Data in the annual report showed steady confidence in the development potential of the CBD, said CCID board chairperson Rob Kane.

“The Cape Town CBD once again proved its resilience in a very tough year. While some businesses have closed, many others have survived the first Covid-19 year and it is very encouraging to note that investor and property development interest in the city centre remains steady,” said Kane.

Of the 31 new developments (recently completed, currently under way, planned or proposed in the CBD), five were completed in 2020 with an estimated value of R972 million, 15 were under construction in 2020 with an estimated value at R2.9 billion, nine were in the planning phase and conservatively valued at R2 billion and and two were proposed valued at around R860 million.
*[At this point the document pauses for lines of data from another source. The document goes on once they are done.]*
Lemma notify_write_any w i th ok v :
  w_threads w !! i = Some th →
  notify_write i ok v w =
    Ok (tt, set_threads (alter (λ th, if ok then append_pipe v th else th) i (w_threads w)) w).
Proof.
  intros H. destruct ok; [by apply notify_write_run with th|].
  unfold notify_write. mrun (thread_at_run _ _ _ H). rewrite list_alter_id by done.
  by destruct w.
Qed.

Lemma for_each_notify ok v k r w :
  (k + r = length (w_threads w))%nat →
  ∃ ts, for_each (seq k r) (λ i, notify_write i (ok i) v) w = Ok (tt, set_threads ts w) ∧
    ∀ i, ts !! i = (λ th, if decide (k ≤ i)%nat then if ok i then append_pipe v th else th else th)
                     <$> w_threads w !! i.
Proof.
  revert k w. induction r as [|r IH]; intros k w Hk.
  - exists (w_threads w). split; [by destruct w|]. intros i.
    destruct (w_threads w !! i) as [th|] eqn:Hi; [|done]. simpl.
    apply lookup_lt_Some in Hi. by rewrite decide_False by lia.
  - destruct (lookup_lt_is_Some_2 (w_threads w) k) as [th Hth]; [lia|].
    set (w1 := set_threads (alter (λ th, if ok k then append_pipe v th else th) k (w_threads w)) w).
    destruct (IH (S k) w1) as (ts & Hrun & Hts).
    { unfold w1. simpl. rewrite length_alter. lia. }
    exists ts. cbn [seq for_each]. rewrite (bind_run _ _ _ _ _ (notify_write_any _ _ _ (ok k) v Hth)).
    split; [exact Hrun|]. intros i. rewrite Hts. unfold w1. simpl.
    destruct (decide (i = k)) as [->|Hne].
    + rewrite list_lookup_alter_eq, Hth. simpl.
      by rewrite decide_False, decide_True by lia.
    + rewrite list_lookup_alter_ne by done. destruct (w_threads w !! i) as [t|]; [|done]. simpl.
      destruct (decide (k ≤ i)%nat).
      * by rewrite decide_True by lia.
      * by rewrite decide_False by lia.
Qed.

Lemma quit_run ok w ls :
  server_ok w ls →
  ∃ ts, quit ok w = Ok (tt, set_ext (set_main_base
      (set_base (Some (mkBase true)) (main_base (w_ext w))) (w_ext w)) (set_threads ts w)) ∧
    connect_queue <$> ts = connect_queue <$> w_threads w ∧
    ∀ i, ts !! i = (λ th, if ok i then append_pipe EXIT_CODE th else th) <$> w_threads w !! i.
Proof.
  intros Hok. destruct (for_each_notify ok EXIT_CODE 0 (length (w_threads w)) w eq_refl)
    as (ts & Hrun & Hts).
  exists ts. split_and!.
  - unfold quit. mrun. rewrite (so_count _ _ Hok), Nat2Z.id. mrun Hrun.
    destruct (base (main_base (w_ext w))) eqn:Hb; [done|]. by destruct (so_main _ _ Hok).
  - apply list_eq. intros i. rewrite !list_lookup_fmap, Hts, <- option_fmap_compose.
    destruct (w_threads w !! i); [|done]. simpl. by destruct (decide (0 ≤ i)%nat), (ok i).
  - intros i. rewrite Hts. destruct (w_threads w !! i); [|done]. simpl. by destruct (decide (0 ≤ i)%nat); [|lia].
Qed.

Lemma quit_server_ok ok w ls :
  server_ok w ls → ∃ w', quit ok w = Ok (tt, w') ∧ server_ok w' ls ∧
    app (w_ext w') = app (w_ext w) ∧ thread_count (w_ext w') = thread_count (w_ext w).
Proof.
  intros Hok. destruct (quit_run ok w ls Hok) as (ts & Hrun & Hq & Hts).
  eexists. split; [exact Hrun|]. split_and!; [|done|done].
  assert (Hok1 : server_ok (set_threads ts w) ls).
  { apply server_ok_threads; [done| |done]. apply Forall_lookup_2. intros i th Hi.
    rewrite Hts in Hi. apply fmap_Some in Hi as (th0 & Hi & ->).
    pose proof (so_bases _ _ Hok) as Hf. rewrite Forall_lookup in Hf. specialize (Hf _ _ Hi).
    by destruct (ok i). }
  destruct Hok1 as [? ? ? ? ?]. by split.
Qed.
End pipes.

(** ** Safety *)

Section safety.
Context {EB : EvbufferOps} {K A : Type} {CB : Callbacks K A}.
Context (host : endian) (app_inv : A → Prop) {SA : ServerApp app_inv}.
Abbreviation W := (World EB (TcpServer K A)).
Implicit Types (w : World EB (TcpServer K A)) (ls : list (list ptr)).

Definition server_inv w : Prop :=
  0 < thread_count (w_ext w) ∧ app_inv (app (w_ext w)) ∧ ∃ ls, server_ok w ls.

Lemma config_count (s s' : TcpServer K A) : config s = config s' → thread_count s = thread_count s'.
Proof. unfold config. congruence. Qed.

Lemma handled_inv m w : 0 < thread_count (w_ext w) → handled app_inv m w →
  ∃ w', m w = Ok (tt, w') ∧ server_inv w'.
Proof.
  intros Hn (w' & ls' & Hrun & Hok & Ha & [_ Hq]). exists w'. split; [done|].
  split; [by rewrite (config_count _ _ Hq)|]. eauto.
Qed.

(** An event on a live bufferevent: its connection is open. *)
Lemma data_of_run w ls b :
  server_ok w ls → is_Some (w_bevs w !! b) →
  ∃ i c bv, w_bevs w !! b = Some bv ∧ data_of b w = Ok (c, w) ∧ open_in w i c b.
Proof.
  intros Hok [bv Hb].
  destruct (ok_bev _ _ _ _ _ (so_conns _ _ Hok) _ _ Hb) as (_ & i & l & c & _ & _ & Ho).
  exists i, c, bv. split_and!; [done| |done].
  unfold data_of. mrun (bev_at_run _ _ _ Hb).
  destruct Ho as (? & bv' & _ & _ & _ & _ & Hb' & Hd). assert (bv' = bv) as -> by congruence.
  by rewrite Hd.
Qed.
Key developments include Abland’s P-grade skyscraper 35 Lower Long valued at R500 million, Ryan Joffe Properties’s The Rockefeller at Harbour Place valued at R500 million, and WBHO’s Hotel Sky valued at R400 million.

Wesgro chief executive Tim Harris said: “One of the most significant ‘outcomes of the pandemic has been the impact on innovation on a global scale, with technology playing an increasingly key role in enabling organisations to respond to disruption. What is evident is that the organisations which have successfully survived the months since March 2020 are those that had already embraced automation, digitisation, big data and the use of collaboration platforms before the onset of the pandemic.”

He said the region attracted significant investment in the DigiTech space cover the past 12 months despite exceptionally tough global business conditions.